Posted 8:52pm on Thursday, Aug. 22, 2013

R (strong language, violence, a scene of sexuality); 86 min.


Scenic Route brings to mind two things: It’s just a platform to show that maybe Josh Duhamel — aka Mr. Fergie or that dude from All My Children and the “Transformers” movies — can act after all; and it’s an extended riff on what a Twilight Zone episode might have done a half-century ago in a half-hour.

But once you put aside these two prejudices, it’s actually a well-made, well-acted low-budget thriller that is more resonant than expected.

Corporate climber Mitchell (Duhamel) and struggling writer Carter (Dan Fogler) are two buddies on a road trip when their truck stalls on a lonely road in the desert Southwest with no cellphone coverage. But this was no mere breakdown. Carter intentionally sabotaged the vehicle so that he and Mitch could have some bonding time like in the old days, before Mitch disappeared behind a wall of career, marriage, and parenting.

But then Carter can’t get the truck started, no joke this time, and the whole stunt — along with hunger, thirst, heat, cold, and delirium — leads these friends to say what they really think of each other and the lives they lead. Needless to say, violence ensues.

The film is directed by brothers Kevin and Michael Goetz ( Mass Transit) and written by Burleson’s Kyle Killen, whose Mind Games series hits ABC this fall and whose ill-fated Lone Star and Awake TV shows sported intriguing premises.

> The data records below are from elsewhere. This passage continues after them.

(** Connecting the ports of the nodes of a list of distinct keys, none of
    which has connections yet. *)
Lemma connect_all_from_dict (g0 : Graph) (keys : list string) g :
  NoDup keys →
  nodes g = nodes g0 →
  (∀ k, k ∈ keys → is_Some (nodes g0 !! k) ∧ _connections g !! k = None) →
  (∀ target ports, _connections g0 !! target = Some ports →
     NoDup ports.*1
     ∧ ∀ port connection, (port, connection) ∈ ports →
                          is_Some (nodes g0 !! source_node connection)) →
  ∃ g', for_each connect_ports_from_dict
                 ((λ node_key,
                     (node_key,
                      PDict ((λ '(port, connection), (port, connection_to_dict connection))
                               <$> inputs_for g0 node_key))) <$> keys) g
        = Ok g'
        ∧ nodes g' = nodes g0
        ∧ (∀ k, k ∈ keys → inputs_for g' k = inputs_for g0 k)
        ∧ (∀ k, k ∉ keys → _connections g' !! k = _connections g !! k)
        ∧ name g' = name g ∧ graph_metadata g' = graph_metadata g.
Proof.
  intros Hnd Hnodes Hkeys Hwf. revert g Hnodes Hkeys.
  induction keys as [|k keys IH]; intros g Hnodes Hkeys.
  { exists g. split; [done|]. split; [done|]. split; [by intros ? ?%elem_of_nil|]. done. }
  apply NoDup_cons in Hnd as [Hk Hnd]. csimpl. unfold mbind, result_bind. simpl.
  destruct (Hkeys k) as [Hnode Hnone]; [left|].
  assert (Hports : NoDup (inputs_for g0 k).*1
                   ∧ ∀ port connection, (port, connection) ∈ inputs_for g0 k →
                                        is_Some (nodes g0 !! source_node connection)).
  { unfold inputs_for. destruct (_connections g0 !! k) as [ports|] eqn:Hp; simpl.
    - by apply (Hwf k).
    - split; [constructor|]. by intros ? ? ?%elem_of_nil. }
  destruct Hports as [Hpnd Hpsrc].
  destruct (connect_ports_of_node k (inputs_for g0 k) g)
    as (g1 & -> & Hn1 & Hin1 & Hother1 & Hname1 & Hmd1).
  { by rewrite Hnodes. }
  { intros p c Hpc. rewrite Hnodes. by apply (Hpsrc p c). }
  { unfold inputs_for at 1. by rewrite Hnone. }
  destruct (IH Hnd g1) as (g' & -> & Hn & Hin & Hother & Hname & Hmd).
  { by rewrite Hn1. }
  { intros k' Hk'. destruct (Hkeys k') as [? ?]; [by right|]. split; [done|].
    rewrite Hother1; [done|]. intros ->. done. }
  exists g'. split; [done|]. split; [done|]. split; [|split].
  - intros k' [->|Hk']%elem_of_cons; [|by apply Hin].
    unfold inputs_for at 1. rewrite (Hother k Hk). fold (inputs_for g1 k).
    rewrite Hin1. unfold inputs_for at 1. by rewrite Hnone.
  - intros k' [Hne Hk']%not_elem_of_cons. rewrite Hother by done. by apply Hother1.
  - by rewrite Hname, Hmd.
Qed.

(** X8.  A well-formed graph is read back from what [_graph_to_dict]
    writes without error, with the same name, metadata and nodes and, for
    every node, the same connections port by port, in the same order. *)
Lemma graph_round_trip g :
  well_formed g →
  ∃ g', _graph_from_dict (_graph_to_dict g) = Ok g'
        ∧ name g' = name g
        ∧ graph_metadata g' = graph_metadata g
        ∧ nodes g' = nodes g
        ∧ ∀ k, inputs_for g' k = inputs_for g k.
Proof.
  intros [Hkeys Hconns]. unfold _graph_from_dict, _graph_to_dict.
  cbn [as_dict mbind result_bind]. 
  change (od_get "name" _) with (Some (PStr (name g))).
  change (od_get "metadata" _) with (Some (PDict (graph_metadata g))).
  change (od_get "nodes" _) with (Some (PList (node_to_dict <$> (map_to_list (nodes g)).*2))).
  match goal with
  | |- context [od_get "connections" (?a :: ?b :: ?c :: ("connections", ?v) :: [])] =>
      change (od_get "connections" (a :: b :: c :: ("connections", v) :: [])) with (Some v)
  end.
  cbn [id default as_str as_dict as_list mbind result_bind].
  destruct (add_nodes_from_dict (map_to_list (nodes g)) (Graph_init (name g) (graph_metadata g)))
    as (g1 & -> & Hin1 & Hout1 & Hc1 & Hname1 & Hmd1).
  { apply NoDup_fst_map_to_list. }
  { intros k node Hk%elem_of_map_to_list. split; [by apply Hkeys|done]. }
  assert (Hnodes1 : nodes g1 = nodes g).
  { apply map_eq. intros k. destruct (nodes g !! k) as [node|] eqn:Hk.
    - apply Hin1. by apply elem_of_map_to_list.
    - rewrite Hout1; [done|]. intros [[k' node] [-> Hin]]%list_elem_of_fmap.
      apply elem_of_map_to_list in Hin. simpl in Hk. congruence. }
  cbn [mbind result_bind].
  destruct (connect_all_from_dict g (map_to_list (nodes g)).*1 g1)
    as (g' & -> & Hn & Hin & Hother & Hname & Hmd).
  { apply NoDup_fst_map_to_list. }
  { done. }
  { intros k [[k' node] [-> Hk]]%list_elem_of_fmap. apply elem_of_map_to_list in Hk.
    split; [eauto|]. by rewrite Hc1. }
  { intros target ports Hp. by destruct (Hconns target ports Hp) as (_ & ? & ?). }
  exists g'. split; [done|]. split; [by rewrite Hname, Hname1|].
  split; [by rewrite Hmd, Hmd1|]. split; [done|].
  intros k. destruct (decide (k ∈ (map_to_list (nodes g)).*1)) as [Hk|Hk]; [by apply Hin|].
  unfold inputs_for. rewrite Hother, Hc1 by done. simpl.
  destruct (_connections g !! k) as [ports|] eqn:Hp; [|done].
  destruct (Hconns k ports Hp) as ([node Hnode] & _). destruct Hk.
  apply list_elem_of_fmap. exists (k, node). split; [done|]. by apply elem_of_map_to_list.
Qed.

(** C8.  [remove_node] raises [GraphError] for a key that names no node.
    Otherwise the node, the connections that end at it and its entry in
    the dependents index are gone.  But [mark_dirty] is called after the
    node is removed, where it does nothing: a node that [evaluate] has left
    clean is not in the dirty set after its removal.  And after the
    mutations of C5 the removal of the source leaves the connection that
    starts from it. *)
Theorem remove_node_leaves_key_clean :
  (∀ node_key g,
     has_node g node_key = false →
     remove_node node_key g
     = Raise (GraphError ("Node '" +:+ node_key +:+ "' does not exist")))
  ∧ (∀ node_key g g',
       remove_node node_key g = Ok g' →
       has_node g' node_key = false
       ∧ inputs_for g' node_key = []
       ∧ dependents_of g' node_key = ∅
       ∧ mark_dirty node_key g' = g')
  ∧ has_node evaluated_graph "a" = true
  ∧ dirty evaluated_graph = ∅
  ∧ dirty <$> mutate evaluated_graph (RemoveNode "a") = Ok ∅
  ∧ mutate_all dangling_mutations (Graph_init "g" []) = Ok (graph_of dangling_mutations)
  ∧ has_node (graph_of dangling_mutations) "a" = false
  ∧ inputs_for (graph_of dangling_mutations) "b" = [("rhs", mkConnection "a" "output")].
Proof.
  split; [|split].
  - intros node_key g Hnode. unfold remove_node. by rewrite Hnode.
  - intros node_key g g'. unfold remove_node.
    destruct (has_node g node_key); [|done]. simpl. intros [= <-].
    assert (Hgone : ∀ h, has_node (set_connections (delete node_key)
                                     (set_nodes (delete node_key) h)) node_key = false).
    { intros h. unfold has_node. simpl. apply bool_decide_eq_false_2.
      rewrite lookup_delete_eq. by intros [? ?]. }
    unfold mark_dirty. rewrite !Hgone.
    unfold inputs_for, dependents_of. simpl. by rewrite !lookup_delete_eq.
  - vm_compute. repeat split; reflexivity.
Qed.

(** C9.  The graph that the mutations of C5 and the removal of the source
    leave has a connection whose source is no node; [_graph_to_dict] writes
    that connection, and [_graph_from_dict] raises [GraphError] on it. *)
Theorem round_trip_dangling_source :
  mutate_all dangling_mutations (Graph_init "g" []) = Ok (graph_of dangling_mutations)
  ∧ _graph_to_dict (graph_of dangling_mutations)
    = PDict [("name", PStr "g");
             ("metadata", PDict []);
             ("nodes", PList [PDict [("key", PStr "b"); ("type", PStr "math.add");
                                     ("title", PNone); ("parameters", PDict []);
                                     ("metadata", PDict [])]]);
             ("connections",
              PDict [("b", PDict [("rhs", PDict [("source_node", PStr "a");
                                                 ("source_port", PStr "output")])])])]
  ∧ _graph_from_dict (_graph_to_dict (graph_of dangling_mutations))
    = Raise (GraphError "Source node 'a' does not exist").
Proof. vm_compute. repeat split; reflexivity. Qed.

(** * Dictionaries in insertion order *)

Lemma od_get_Some_elem {V} k (v : V) (d : odict V) : od_get k d = Some v → (k, v) ∈ d.
Proof.
  induction d as [|[k' v'] d IH]; [done|]. simpl. case_decide.
  - intros [= ->]. subst. left.
  - intros ?. right. by apply IH.
Qed.

Lemma od_get_None {V} k (d : odict V) : od_get k d = None ↔ k ∉ d.*1.
Proof.
  induction d as [|[k' v'] d IH]; csimpl.
  - split; [by intros _ ?%elem_of_nil|done].
  - rewrite not_elem_of_cons. case_decide; [naive_solver|]. rewrite IH. naive_solver.
Qed.

Lemma od_get_elem {V} k (v : V) (d : odict V) :
  NoDup d.*1 → (k, v) ∈ d → od_get k d = Some v.
Proof.
  induction d as [|[k' v'] d IH]; [by intros _ ?%elem_of_nil|]. csimpl.
  intros [Hk Hnd]%NoDup_cons [[= -> ->]|Hin]%elem_of_cons.
  - by case_decide.
  - case_decide as Heq; [|by apply IH]. subst. destruct Hk.
    apply list_elem_of_fmap. by exists (k', v).
Qed.

Lemma od_get_set {V} k k' (v : V) (d : odict V) :
  od_get k' (od_set k v d) = if decide (k' = k) then Some v else od_get k' d.
Proof.
  induction d as [|[k0 v0] d IH]; simpl.
  - by case_decide.
  - destruct (decide (k = k0)) as [->|Hne]; simpl.
    + by repeat case_decide.
    + rewrite IH. repeat case_decide; congruence.
Qed.

Lemma od_get_del {V} k k' (d : odict V) :
  od_get k' (od_del k d) = if decide (k' = k) then None else od_get k' d.
Proof.
  induction d as [|[k0 v0] d IH]; simpl.
  - by case_decide.
  - destruct (decide (k = k0)) as [->|Hne]; simpl.
    + rewrite IH. repeat case_decide; congruence.
    + rewrite IH. repeat case_decide; congruence.
Qed.

Lemma od_set_keys {V} k (v : V) (d : odict V) :
  (od_set k v d).*1 = if decide (k ∈ d.*1) then d.*1 else d.*1 ++ [k].
Proof.
  induction d as [|[k0 v0] d IH].
  - by rewrite decide_False by apply not_elem_of_nil.
  - csimpl. destruct (decide (k = k0)) as [->|Hne]; csimpl.
    + rewrite decide_True by left. done.
    + rewrite IH. destruct (decide (k ∈ d.*1)).
      * rewrite decide_True by (by right). done.
      * rewrite decide_False; [done|]. by intros [?|?]%elem_of_cons.
Qed.

Lemma od_set_NoDup {V} k (v : V) (d : odict V) : NoDup d.*1 → NoDup (od_set k v d).*1.
Proof.
  intros Hnd. rewrite od_set_keys. case_decide; [done|].
  apply NoDup_app. split; [done|]. split; [|apply NoDup_singleton].
  intros x Hx ->%list_elem_of_singleton. done.
Qed.

Lemma od_del_elem {V} k (d : odict V) x : x ∈ od_del k d ↔ x ∈ d ∧ x.1 ≠ k.
Proof.
  induction d as [|[k0 v0] d IH]; simpl.
  - split; [by intros ?%elem_of_nil|by intros [?%elem_of_nil _]].
  - case_decide as Heq.
    + rewrite IH, elem_of_cons. subst. split; [naive_solver|].
      intros [[->|?] ?]; [done|]. done.
    + rewrite !elem_of_cons, IH. split; [|naive_solver].
      intros [->|[? ?]]; [|naive_solver]. split; [by left|]. simpl. congruence.
Qed.

Lemma od_del_filter {V} k (d : odict V) :
  od_del k d = filter (λ x, x.1 ≠ k) d.
Proof.
  induction d as [|[k0 v0] d IH]; [done|]. simpl. case_decide as Heq.
  - subst. rewrite filter_cons_False by (simpl; congruence). done.
  - rewrite filter_cons_True by (simpl; congruence). by rewrite IH.
Qed.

Scenic Route manages to build a mounting sense of dread — and come to a clever twist of a conclusion — even though it’s only Mitchell, Carter and the bleak landscape on screen for most of the film.

Some will think of this as a re-run of the 2002 movie Gerry, starring Matt Damon and Casey Affleck as two dudes lost in the wilderness. And others might be expecting Scenic Route to take a turn toward horror, but there are no chainsaw-wielding murderers or aliens haunting this stretch of desert. The only monsters are the ones that Mitchell and Carter brought inside of them.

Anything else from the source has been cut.